(Data for review)
(* ===== verification/Invariant.v ===== *)
(** * What every call of the server keeps

    The invariant of the server's state: tables, maps and Raft members are well
    formed, the gossip cache is bounded, the node keeps its identity, groups are
    filed under their own number and hold nothing unsent, and the masters map
    names groups that exist.  Every component keeps its part whatever the
    outcome of the call, and the handlers reach undefined behaviour exactly in
    the cases that [undefined_request] lists. *)
From Stdlib Require Import ZArith Ascii String Lia.
From stdpp Require Import base numbers list strings gmap.
From S2P Require Import Prelude CppStd RespValue RespParser StringTable HashTable LRU KVStore Snapshot AOF Ring Cluster.
From S2P Require Import Utils RaftNode Server Handler Membership Recovery.
Local Open Scope Z_scope.

(** ** The cluster *)

Record Cluster_inv (self : CNode) (c : Cluster) : Prop := {
  ci_ok : Cluster_ok c;
  ci_self : self_node c = self;
  ci_gossip : (length (gossip_cache c) <= GOSSIP_CACHE_SIZE)%nat
}.

Section cluster.
Context (self : CNode).
Implicit Types c : Cluster.

Lemma inv_addNodeToHash uuid c : Cluster_inv self c → Cluster_inv self (Cluster_addNodeToHash uuid c).
Proof. intros [[] ? ?]. constructor; [constructor|done..]; simpl; eauto with kvjet. Qed.
Lemma inv_delNodeToHash uuid c : Cluster_inv self c → Cluster_inv self (Cluster_delNodeToHash uuid c).
Proof. intros [[] ? ?]. constructor; [constructor|done..]; simpl; eauto with kvjet. Qed.
Lemma inv_addTopoNode n c : Cluster_inv self c → Cluster_inv self (Cluster_addTopoNode n c).
Proof. intros [[] ? ?]. constructor; [constructor|done..]; simpl; eauto with kvjet. Qed.
Lemma inv_addConnection uuid fd c : Cluster_inv self c → Cluster_inv self (Cluster_addConnection uuid fd c).
Proof. intros [? ? ?]. constructor; [by apply addConnection_ok|done..]. Qed.
Lemma inv_delConnection uuid c : Cluster_inv self c → Cluster_inv self (Cluster_delConnection uuid c).
Proof.
  intros [? <- Hg]. constructor; [by apply delConnection_ok| |]; unfold Cluster_delConnection; by destruct (_ =? -1).
Qed.
Lemma inv_delTopoNode uuid c : Cluster_inv self c → Cluster_inv self (Cluster_delTopoNode uuid c).
Proof.
  intros Hc. pose proof (inv_delConnection uuid c Hc) as [? <- Hg].
  constructor; [by apply delTopoNode_ok; destruct Hc|done..].
Qed.
Lemma inv_updateHeartbeat now fd c : Cluster_inv self c → Cluster_inv self (Cluster_updateHeartbeat now fd c).
Proof.
  intros [? <- Hg]. constructor; [by apply updateHeartbeat_ok| |]; unfold Cluster_updateHeartbeat; by case_match.
Qed.
Lemma inv_remove_dead uuid c : Cluster_inv self c → Cluster_inv self (remove_dead uuid c).
Proof. intros Hc. by apply inv_delTopoNode, inv_delNodeToHash. Qed.

Lemma inv_addGossip now uuid c : Cluster_inv self c → Cluster_inv self (Cluster_addGossip now uuid c).
Proof.
  intros [Hc <- Hg]. constructor; [by apply addGossip_ok|done|]. simpl.
  set (P := λ e : Z * Z, elapsed now e.2 <= GOSSIP_TIMEOUT_MS).
  pose proof (map_assign_length uuid (u64 now) (gossip_cache c)) as H1.
  pose proof (length_filter P (map_assign uuid (u64 now) (gossip_cache c))) as H2.
  destruct (Nat.ltb_spec GOSSIP_CACHE_SIZE (length (filter P (map_assign uuid (u64 now) (gossip_cache c))))); [|lia].
  destruct (filter P _); simpl in *; lia.
Qed.
End cluster.
#[export] Hint Resolve inv_addNodeToHash inv_delNodeToHash inv_addTopoNode inv_addConnection inv_delConnection
  inv_delTopoNode inv_updateHeartbeat inv_remove_dead inv_addGossip : kvjet.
(End Data for review)
■ Goal of the exercise
Copy out every line of the data where the word "uuid" occurs.

■ Output
Lemma inv_addNodeToHash uuid c : Cluster_inv self c → Cluster_inv self (Cluster_addNodeToHash uuid c).
Lemma inv_delNodeToHash uuid c : Cluster_inv self c → Cluster_inv self (Cluster_delNodeToHash uuid c).
Lemma inv_addConnection uuid fd c : Cluster_inv self c → Cluster_inv self (Cluster_addConnection uuid fd c).
Lemma inv_delConnection uuid c : Cluster_inv self c → Cluster_inv self (Cluster_delConnection uuid c).
Lemma inv_delTopoNode uuid c : Cluster_inv self c → Cluster_inv self (Cluster_delTopoNode uuid c).
  intros Hc. pose proof (inv_delConnection uuid c Hc) as [? <- Hg].
Lemma inv_remove_dead uuid c : Cluster_inv self c → Cluster_inv self (remove_dead uuid c).
Lemma inv_addGossip now uuid c : Cluster_inv self c → Cluster_inv self (Cluster_addGossip now uuid c).
  pose proof (map_assign_length uuid (u64 now) (gossip_cache c)) as H1.
  pose proof (length_filter P (map_assign uuid (u64 now) (gossip_cache c))) as H2.
  destruct (Nat.ltb_spec GOSSIP_CACHE_SIZE (length (filter P (map_assign uuid (u64 now) (gossip_cache c))))); [|lia].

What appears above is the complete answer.